Initially, we saw no alligators. But, it was early. The many slides we observed (where they cross from one pool to another) told us that they were lurking below the water surface waiting for the sun.

A little over a mile in, we came to a large body of water known as Saddleback Lake and the trail made a sharp left turn where we encountered a tree full of roosting vultures, including one with wings spread, drying them in the rising sun. I never thought I would use the word ‘beautiful’ in the same sentence as ‘vulture’, but it truly was.

We saw many different birds, the most striking, a cardinal sitting alone in a bare tree, a pileated woodpecker, and some baby red shouldered hawks.

Along the way were flowers of many different hues…white, blue, purple, yellow, and bright red. With so much color, we noted a number of butterflies; more than a dozen different types have been observed here.

Our first alligator sighting was in a hole to the right of us. At the same time, noting a water moccasin sunning itself on a tree stump in the water to the left was a reminder that while gawking at all the beauty, we needed to remain vigilant of our surroundings.

The next sighting was a mother alligator in the water watching over her clutch of yellow striped young swimming around her. At a little more than three and a half miles in, we met our first gator across the trail. It blocked more than three quarters of the trail and we would have had to pass directly in front of it to continue. Sage advice is to stay at least 15 feet away. At that point, it was nearly noon, we had enjoyed our walk and decided to turn back. Our round trip adventure would make a more than seven mile walk, enough for us that day.

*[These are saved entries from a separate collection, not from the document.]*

Lemma builtin_engine_prepares e :
  engine_with_builtins half = Ok e -> Prepares e contiguous_supported contiguous_meaning.
Proof.
  intros He. constructor. intros t fin fout v T Hsup Hwf Hinf Hle Hvw HT.
  destruct (infer_prepare_Ok _ _ _ Hinf) as (Hci & Hsrc & f' & [= <-] & Hwo & Hrep & Hsh & Hco & Hlen).
  destruct (infer_prepare_lengths _ _ _ Hwf Hinf) as (Hs & Ht & _ & _).
  pose proof (represents_view_len _ _ _ Hvw HT) as Hvl. pose proof Hsup as (Himpl & Hscratch & Hd).
  unfold prepare_with_cancellation. run_step. run_step; [by apply (engine_resolves e t)|].
  eapply succeeds_then; [by eapply contiguous_validate_spec|]. intros strategy ->. cbn beta iota.
  run_step. unfold contiguous_meaning.
  assert (facts_dtype fin = dtype (source (transform t))) as Hsd by (unfold facts_dtype; by rewrite Hsrc).
  assert (facts_dtype fout = dtype (target (transform t))) as Htd by (unfold facts_dtype; by rewrite Hrep).
  destruct (decide (dtype (source (transform t)) = dtype (target (transform t)))) as [E|E].
  - assert (facts_byte_len fin = output_size t) as Hsize by (rewrite E in Hs; congruence).
    run_step.
    { unfold validate_reused_output, chain_request. cbn. by rewrite Hscratch, Hvl, Hsize, N.eqb_refl. }
    run_step. run_step. cbn. split; [done|]. apply (same_dtype_represents fin); try done. congruence.
  - destruct Hd as [Hd|[f Hf]]; [done|]. rewrite Hf.
    set (n := prodN (logical_shape fin)).
    pose proof (byte_len_Ok _ _ _ Hs) as (Hs1 & Hs2 & _). pose proof (byte_len_Ok _ _ _ Ht) as (Ht1 & _ & _).
    fold (cast_width (dtype (source (transform t)))) in Hs1.
    fold (cast_width (dtype (target (transform t)))) in Ht1. fold n in Hs1, Ht1.
    run_step.
    { unfold validate_allocated_storage, chain_request. cbn. rewrite Hscratch, N.eqb_refl. cbn.
      rewrite (proj2 (usize_try_from_Ok (output_size t) (output_size t))); [reflexivity|].
      split; [done|]. rewrite <-Hlen. etransitivity; [exact Hle|by vm_compute]. }
    cbn beta iota. run_step. cbn [provider_prepare_allocated]. rewrite Ht1. eapply succeeds_then.
    { eapply (contiguous_prepare_allocated_spec _ (dtype (source (transform t)))
        (dtype (target (transform t))) f n); try done.
      - cbn. by rewrite (proj1 HT).
      - by rewrite <-Hs1.
      - by rewrite <-Ht1, <-Hlen. }
    intros out ->. run_step. run_step.
    { unfold blen. rewrite cast_elements_length.
      assert (N.of_nat (N.to_nat n * N.to_nat (cast_width (dtype (target (transform t))))) =
              n * cast_width (dtype (target (transform t)))) as -> by lia. by rewrite N.eqb_refl. }
    run_step. run_step. split; [apply view_from_boxed_wf|]. rewrite view_from_boxed_slice.
    rewrite <-Hsd, <-Htd. by apply cast_represents.
Qed.
End Builtin.

(** ** The engine with any providers *)

(** Whatever the provider does, a result has the expected size. *)
Lemma prepare_result_size engine request env t out t' :
  view_wf (request_source request) ->
  prepare_with_cancellation engine request env t = Ok (out, t') ->
  view_wf out /\ view_len out = expected_output_bytes request.
Proof.
  intros Hwf H. unfold prepare_with_cancellation in H.
  apply run_bind_Ok in H as (? & ? & _ & H). apply run_bind_Ok in H as (p & ? & _ & H).
  apply run_bind_Ok in H as (strategy & ? & _ & H). apply run_bind_Ok in H as (? & ? & _ & H).
  destruct strategy as [|output_bytes scratch_bytes].
  - apply run_bind_Ok in H as (? & ? & [Hr ->]%run_lift_Ok & H).
    apply run_bind_Ok in H as (? & ? & _ & H). injection H as <- _. split; [done|].
    unfold validate_reused_output in Hr. apply bind_Ok in Hr as (? & _ & Hr%reject_Ok).
    apply negb_false_iff in Hr. by bool_to_prop.
  - apply run_bind_Ok in H as ([output_len scratch_len] & ? & [Hv ->]%run_lift_Ok & H).
    apply run_bind_Ok in H as (? & ? & _ & H). apply run_bind_Ok in H as (output & ? & _ & H).
    apply run_bind_Ok in H as (? & ? & _ & H).
    apply run_bind_Ok in H as (? & ? & [Hl%reject_Ok ->]%run_lift_Ok & H).
    apply run_bind_Ok in H as (address & ? & _ & H). injection H as <- _.
    split; [apply view_from_boxed_wf|]. unfold validate_allocated_storage in Hv.
    apply bind_Ok in Hv as (? & Ho%reject_Ok & Hv). apply bind_Ok in Hv as (? & _ & Hv).
    apply bind_Ok in Hv as (n & Hn & Hv). apply bind_Ok in Hv as (? & _ & [= <- <-]).
    apply usize_try_from_Ok in Hn as [-> _]. apply negb_false_iff in Hl, Ho. bool_to_prop.
    unfold view_len, view_from_boxed. cbn. unfold blen in Hl. lia.
Qed.

Lemma prepare_unregistered engine request :
  providers engine !! implementation (request_transform request) = None ->
  fails (prepare_with_cancellation engine request) Unsupported.
Proof.
  intros H. unfold prepare_with_cancellation. eapply fails_then.
  { apply (succeeds_check (fun _ => True)). done. }
  intros _ _. apply fails_bind. unfold resolve. rewrite H. by apply wp_lift.
Qed.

On the way back, another alligator was blocking two thirds of the trail, but



we were able to pass carefully behind this one and he seemed to pay us no heed.

At one point, we came upon a gator hole that held a very angry one. It had just chased another one out of its territory. It was thrashing about and started to come out of the water in our direction. We quickly (very quickly) retreated until it calmed down.

As we neared the boardwalk again, we saw two young raccoons pass on the trail ahead of us. We thought they would be gone by the time we got there, but instead they were frolicking in the water alongside the trail. We watched their antics for a while and then, near the end of our walk passed turtles basking in the sun on a manmade float in the water while a young morehen with downy feathers swam around them. Our final stop was to observe the turtle nest now abandoned by the mother but distinguishable by its telltale hole in the ground.

On the return leg of our trip, we encountered a few other walkers and some cyclists who seemed to be biking with ease. I think, though, when muddy, it would be difficult for bikes. In any case, I would not want to bike the trail unless I had good tires.B2-CBN-4-17-15-11

For me, the best part of this trip was that we were able to observe the swamp without wading through water! Those swamp hikes where I can’t see what I might step on just aren’t for me. A return to Bird Swam Rookery is definitely in my travel plans.

The trail is open from dawn to dusk every day and there is a portable toilet in the parking lot. There is quite a bit of shade, but a hat, sunscreen and water are necessary in some open areas. There are a few picnic tables along the first part of the trail. At decision points in the loop there are helpful signs that indicate location and distances between various points along the loop. Guided walks are offered; consult the website: On other websites, it has been noted that vultures can be destructive to the rubber on cars in the parking lot and it is advised to hang plastic bags from door frames and windshield wipers or cover the car with a bungee secured tarp. We and another visitor had used the plastic bags, but the other half dozen cars were unprotected and undisturbed.